(** * PC build agent: catalog scoring, compatibility and ingestion core

    A shallow embedding of the decision logic of the [pc-agent] service:

    - [app/utils/benchmark_calculator.py]  (module [BenchmarkCalculator])
    - [app/utils/spec_extractor.py]        (module [SpecExtractor])
    - [app/utils/name_parser.py]           (module [NameParser])
    - [app/db/models.py]                   (module [Models])
    - [app/agent/tools.py]                 (modules [Tools], [ToolsQueries])
    - [app/tasks/scraper_tasks.py]         (modules [ScraperTasks], [ScraperRun])
    - [app/core/config.py]                 (module [Config])
    - [app/engine/normalizer.py], [app/engine/scorer.py]  (module [Engine])
    - [app/scrapers/ouedkniss_scraper.py]  (module [OuedknissScraper])

    Conventions of the embedding.

    - Python [str] is [string]; the text is taken to be ASCII, so
      [str.lower] maps [A-Z] to [a-z] and leaves every other character
      alone, and [\s], [\d] are their ASCII ranges.
    - Python [int] is [Z]; Python [float] is read as an exact rational
      [Q] (no rounding, no NaN, no infinities).
    - A [dict] with string keys is a [gmap string _]; a [dict] literal
      that is iterated in insertion order is an association list.
    - An exception raised inside a function is the [None] of an [option]
      result, or the [Error] constructor where the source turns the
      exception into an error string. *)

From Stdlib Require Import ZArith QArith Lqa Lia Bool Ascii String List.
From stdpp Require Import gmap strings.
Import ListNotations.

Local Open Scope string_scope.

(* ===================================================================== *)
(** ** Python strings *)
(* ===================================================================== *)

Module PyStr.

(** [c.lower()] on an ASCII character. *)
Definition lower_ascii (c : ascii) : ascii :=
  let n := N_of_ascii c in
  if ((65 <=? n) && (n <=? 90))%N then ascii_of_N (n + 32) else c.

(** [s.lower()]. *)
Fixpoint lower (s : string) : string :=
  match s with
  | EmptyString => EmptyString
  | String c s' => String (lower_ascii c) (lower s')
  end.

(** [needle in hay] on two strings: [needle] occurs as a contiguous
    block of [hay]. *)
Fixpoint contains (needle hay : string) : bool :=
  String.prefix needle hay
  || match hay with
     | EmptyString => false
     | String _ hay' => contains needle hay'
     end.

(** [c.isspace()] on ASCII: tab, LF, VT, FF, CR, the four separators
    0x1c..0x1f and the space. This is also the class [\s]. *)
Definition isspace (c : ascii) : bool :=
  let n := N_of_ascii c in
  (((9 <=? n) && (n <=? 13)) || ((28 <=? n) && (n <=? 32)))%N.

(** The class [\d] / [[0-9]]. *)
Definition isdigit (c : ascii) : bool :=
  let n := N_of_ascii c in ((48 <=? n) && (n <=? 57))%N.

(** The class [[A-Z]]. *)
Definition isupper (c : ascii) : bool :=
  let n := N_of_ascii c in ((65 <=? n) && (n <=? 90))%N.

(** The class [[a-z]]. *)
Definition islower (c : ascii) : bool :=
  let n := N_of_ascii c in ((97 <=? n) && (n <=? 122))%N.

(** [s.lstrip()], [s.rstrip()], [s.strip()]. *)
Fixpoint lstrip (s : string) : string :=
  match s with
  | EmptyString => EmptyString
  | String c s' => if isspace c then lstrip s' else s
  end.

Fixpoint rstrip (s : string) : string :=
  match s with
  | EmptyString => EmptyString
  | String c s' =>
      match rstrip s' with
      | EmptyString => if isspace c then EmptyString else String c EmptyString
      | r => String c r
      end
  end.

Definition strip (s : string) : string := rstrip (lstrip s).

(** [s.split()] with no argument: the maximal runs of non-space
    characters. [cur] is the word being read, reversed. *)
Fixpoint split_aux (cur : list ascii) (s : string) : list string :=
  let flush (rest : list string) :=
    match cur with
    | [] => rest
    | _ => string_of_list_ascii (rev cur) :: rest
    end in
  match s with
  | EmptyString => flush []
  | String c s' =>
      if isspace c then flush (split_aux [] s')
      else split_aux (c :: cur) s'
  end.

Definition split (s : string) : list string := split_aux [] s.

(** [sep.join(ws)]. *)
Fixpoint join (sep : string) (ws : list string) : string :=
  match ws with
  | [] => EmptyString
  | [w] => w
  | w :: ws' => w ++ sep ++ join sep ws'
  end.

(** [s[:n]]. *)
Definition take (n : nat) (s : string) : string := String.substring 0 n s.

(** Parse a non-empty run of ASCII digits as [int(...)] does. *)
Fixpoint int_of_digits_aux (acc : Z) (s : string) : Z :=
  match s with
  | EmptyString => acc
  | String c s' =>
      int_of_digits_aux (10 * acc + (Z.of_N (N_of_ascii c) - 48))%Z s'
  end.

Definition int_of_digits (s : string) : Z := int_of_digits_aux 0%Z s.

End PyStr.

(* ===================================================================== *)
(** ** Python numbers as rationals *)
(* ===================================================================== *)

Definition Qltb (x y : Q) : bool := negb (Qle_bool y x).
Definition Qgeb (x y : Q) : bool := Qle_bool y x.

(** Python's [min(a, b)]: the first argument unless the second is
    strictly smaller. *)
Definition py_min (a b : Q) : Q := if Qltb b a then b else a.

(* ===================================================================== *)
(** ** Values of a specification bag (the JSON [specs] column) *)
(* ===================================================================== *)

(** The values the extractors put in a bag: [int], [float], [str] and
    (for the form factors of a case) a list of [str]. *)
Inductive value : Type :=
| VInt (z : Z)
| VFloat (q : Q)
| VStr (s : string)
| VList (l : list string).

(** The attribute map [Dict[str, Any]]. *)
Abbreviation specs_t := (gmap string value).

(** Reading a value where the source does arithmetic or an ordering
    comparison with a number: anything but a number raises [TypeError]. *)
Definition as_num (v : value) : option Q :=
  match v with
  | VInt z => Some (inject_Z z)
  | VFloat q => Some q
  | _ => None
  end.

(** [specs.get(key, 0)] followed by a numeric use. *)
Definition get_num (specs : specs_t) (key : string) : option Q :=
  match specs !! key with
  | None => Some 0%Q
  | Some v => as_num v
  end.

(** [needle in v] where [v] came from [specs.get(key, "")]: substring
    test on a string, membership on a list, [TypeError] on a number. *)
Definition py_in (needle : string) (v : value) : option bool :=
  match v with
  | VStr s => Some (PyStr.contains needle s)
  | VList l => Some (existsb (String.eqb needle) l)
  | _ => None
  end.

Definition get_in (needle : string) (specs : specs_t) (key : string) : option bool :=
  match specs !! key with
  | None => Some (PyStr.contains needle "")
  | Some v => py_in needle v
  end.

(** [specs.get(key) == s] for a string literal [s]: never raises. *)
Definition get_is_str (specs : specs_t) (key : string) (s : string) : bool :=
  match specs !! key with
  | Some (VStr s') => String.eqb s' s
  | _ => false
  end.

(** Python truthiness of [specs.get(key)]. *)
Definition truthy (v : value) : bool :=
  match v with
  | VInt z => negb (Z.eqb z 0)
  | VFloat q => negb (Qeq_bool q 0)
  | VStr s => negb (String.eqb s "")
  | VList l => match l with [] => false | _ => true end
  end.

(* ===================================================================== *)
(** ** app/utils/benchmark_calculator.py *)
(* ===================================================================== *)

Module BenchmarkCalculator.

Local Open Scope Q_scope.

(** One row of a score table: base, gaming, productivity, ai. *)
Record tier := Tier { t_base : Q; t_gaming : Q; t_productivity : Q; t_ai : Q }.

Definition CPU_SCORES : list (string * tier) :=
  [ ("i9",      Tier 90 85 95 80);
    ("i7",      Tier 75 80 85 70);
    ("i5",      Tier 60 70 70 55);
    ("i3",      Tier 40 50 50 35);
    ("ryzen 9", Tier 92 88 98 85);
    ("ryzen 7", Tier 78 82 88 75);
    ("ryzen 5", Tier 65 72 75 60);
    ("ryzen 3", Tier 45 55 55 40) ].

Definition GPU_SCORES : list (string * tier) :=
  [ ("rtx 4090", Tier 100 100 95 100);
    ("rtx 4080", Tier 90 95 90 95);
    ("rtx 4070", Tier 75 85 75 80);
    ("rtx 4060", Tier 60 70 60 65);
    ("rtx 3090", Tier 95 95 90 98);
    ("rtx 3080", Tier 85 90 85 90);
    ("rtx 3070", Tier 70 80 70 75);
    ("rtx 3060", Tier 55 65 55 60);
    ("gtx 1660", Tier 40 50 35 30);
    ("gtx 1650", Tier 30 40 25 20);
    ("rx 7900",  Tier 88 92 85 75);
    ("rx 7800",  Tier 75 82 70 60);
    ("rx 7700",  Tier 65 72 60 50);
    ("rx 6600",  Tier 50 60 45 35);
    ("rx 6500",  Tier 35 45 30 25) ].

(** The [for key, scores in TABLE.items(): if key in name_lower: ...; break]
    loop: the first row whose key occurs in the lowered name, else the
    defaults set before the loop. *)
Definition lookup_tier (table : list (string * tier)) (dflt : tier)
           (name_lower : string) : tier :=
  match List.find (fun row => PyStr.contains (fst row) name_lower) table with
  | Some row => snd row
  | None => dflt
  end.

(** The returned dictionary. *)
Record scores := Scores {
  benchmark_score : Q;
  gaming_score : Q;
  productivity_score : Q;
  ai_score : Q
}.

Definition calculate_cpu_scores (name : string) (specs : specs_t) : option scores :=
  let name_lower := PyStr.lower name in
  let t := lookup_tier CPU_SCORES (Tier 50 50 50 45) name_lower in
  let base_score := t_base t in
  let gaming_score := t_gaming t in
  let productivity_score := t_productivity t in
  let ai_score := t_ai t in
  cores ← get_num specs "cores";
  let productivity_score :=
    if Qltb 0 cores then productivity_score + py_min (cores * 2) 20
    else productivity_score in
  let ai_score :=
    if Qltb 0 cores then ai_score + py_min (cores * (15 # 10)) 15
    else ai_score in
  clock ← get_num specs "base_clock_ghz";
  let gaming_score :=
    if Qltb 0 clock then gaming_score + py_min ((clock - 3) * 10) 15
    else gaming_score in
  Some (Scores (py_min base_score 100) (py_min gaming_score 100)
               (py_min productivity_score 100) (py_min ai_score 100)).

(** The VRAM ladder of [calculate_gpu_scores]. *)
Definition vram_bonus (vram : Q) : Q :=
  if Qgeb vram 24 then 20
  else if Qgeb vram 16 then 15
  else if Qgeb vram 12 then 10
  else if Qgeb vram 8 then 5
  else 0.

(** The guard [specs.get("memory_type") == "GDDR6X"]. *)
Definition is_gddr6x (specs : specs_t) : bool :=
  get_is_str specs "memory_type" "GDDR6X".

Definition calculate_gpu_scores (name : string) (specs : specs_t) : option scores :=
  let name_lower := PyStr.lower name in
  let t := lookup_tier GPU_SCORES (Tier 40 45 40 35) name_lower in
  let base_score := t_base t in
  let gaming_score := t_gaming t in
  let productivity_score := t_productivity t in
  let ai_score := t_ai t in
  vram ← get_num specs "vram_gb";
  let ai_score := ai_score + vram_bonus vram in
  let gaming_score := if is_gddr6x specs then gaming_score + 5 else gaming_score in
  let ai_score := if is_gddr6x specs then ai_score + 5 else ai_score in
  Some (Scores (py_min base_score 100) (py_min gaming_score 100)
               (py_min productivity_score 100) (py_min ai_score 100)).

Definition calculate_ram_scores (name : string) (specs : specs_t) : option scores :=
  capacity ← get_num specs "capacity_gb";
  let base_score := py_min (capacity / 32 * 100) 100 in
  base_score ←
    (if get_is_str specs "ram_type" "DDR5" then Some (base_score + 10)
     else if get_is_str specs "ram_type" "DDR4" then
            speed ← get_num specs "ram_speed";
            Some (if Qgeb speed 3600 then base_score + 5 else base_score)
     else Some base_score);
  let productivity_score := py_min (capacity / 16 * 100) 100 in
  let ai_score := py_min (capacity / 32 * 100) 100 in
  Some (Scores (py_min base_score 100) (py_min (base_score * (3 # 10)) 100)
               (py_min productivity_score 100) (py_min ai_score 100)).

(** The interface ladder of [calculate_storage_scores]. *)
Definition storage_base (specs : specs_t) : option Q :=
  nvme ← get_in "NVMe" specs "type";
  if nvme : bool then Some 80
  else ssd ← get_in "SSD" specs "type";
       Some (if ssd : bool then 60 else 40).

Definition calculate_storage_scores (name : string) (specs : specs_t) : option scores :=
  base_score ← storage_base specs;
  capacity ← get_num specs "capacity_gb";
  let base_score :=
    if Qgeb capacity 2000 then base_score + 10
    else if Qgeb capacity 1000 then base_score + 5
    else base_score in
  Some (Scores (py_min base_score 100) (py_min (base_score * (8 # 10)) 100)
               (py_min base_score 100) (py_min (base_score * (7 # 10)) 100)).

(** The efficiency ladder of [calculate_psu_scores]. *)
Definition efficiency_bonus (specs : specs_t) : option Q :=
  ti ← get_in "Titanium" specs "efficiency";
  if ti : bool then Some 10
  else pl ← get_in "Platinum" specs "efficiency";
       if pl : bool then Some 8
       else go ← get_in "Gold" specs "efficiency";
            if go : bool then Some 5
            else br ← get_in "Bronze" specs "efficiency";
                 Some (if br : bool then 2 else 0).

Definition calculate_psu_scores (name : string) (specs : specs_t) : option scores :=
  wattage ← get_num specs "wattage";
  let base_score :=
    if Qgeb wattage 1000 then 90
    else if Qgeb wattage 750 then 80
    else if Qgeb wattage 650 then 70
    else if Qgeb wattage 550 then 60
    else 50 in
  bonus ← efficiency_bonus specs;
  let base_score := base_score + bonus in
  Some (Scores (py_min base_score 100) (py_min base_score 100)
               (py_min base_score 100) (py_min base_score 100)).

────

*Required work:*
Could you report how many lines of the listing contain the word "utils"? Only the number is needed.

*Exercise output:*
4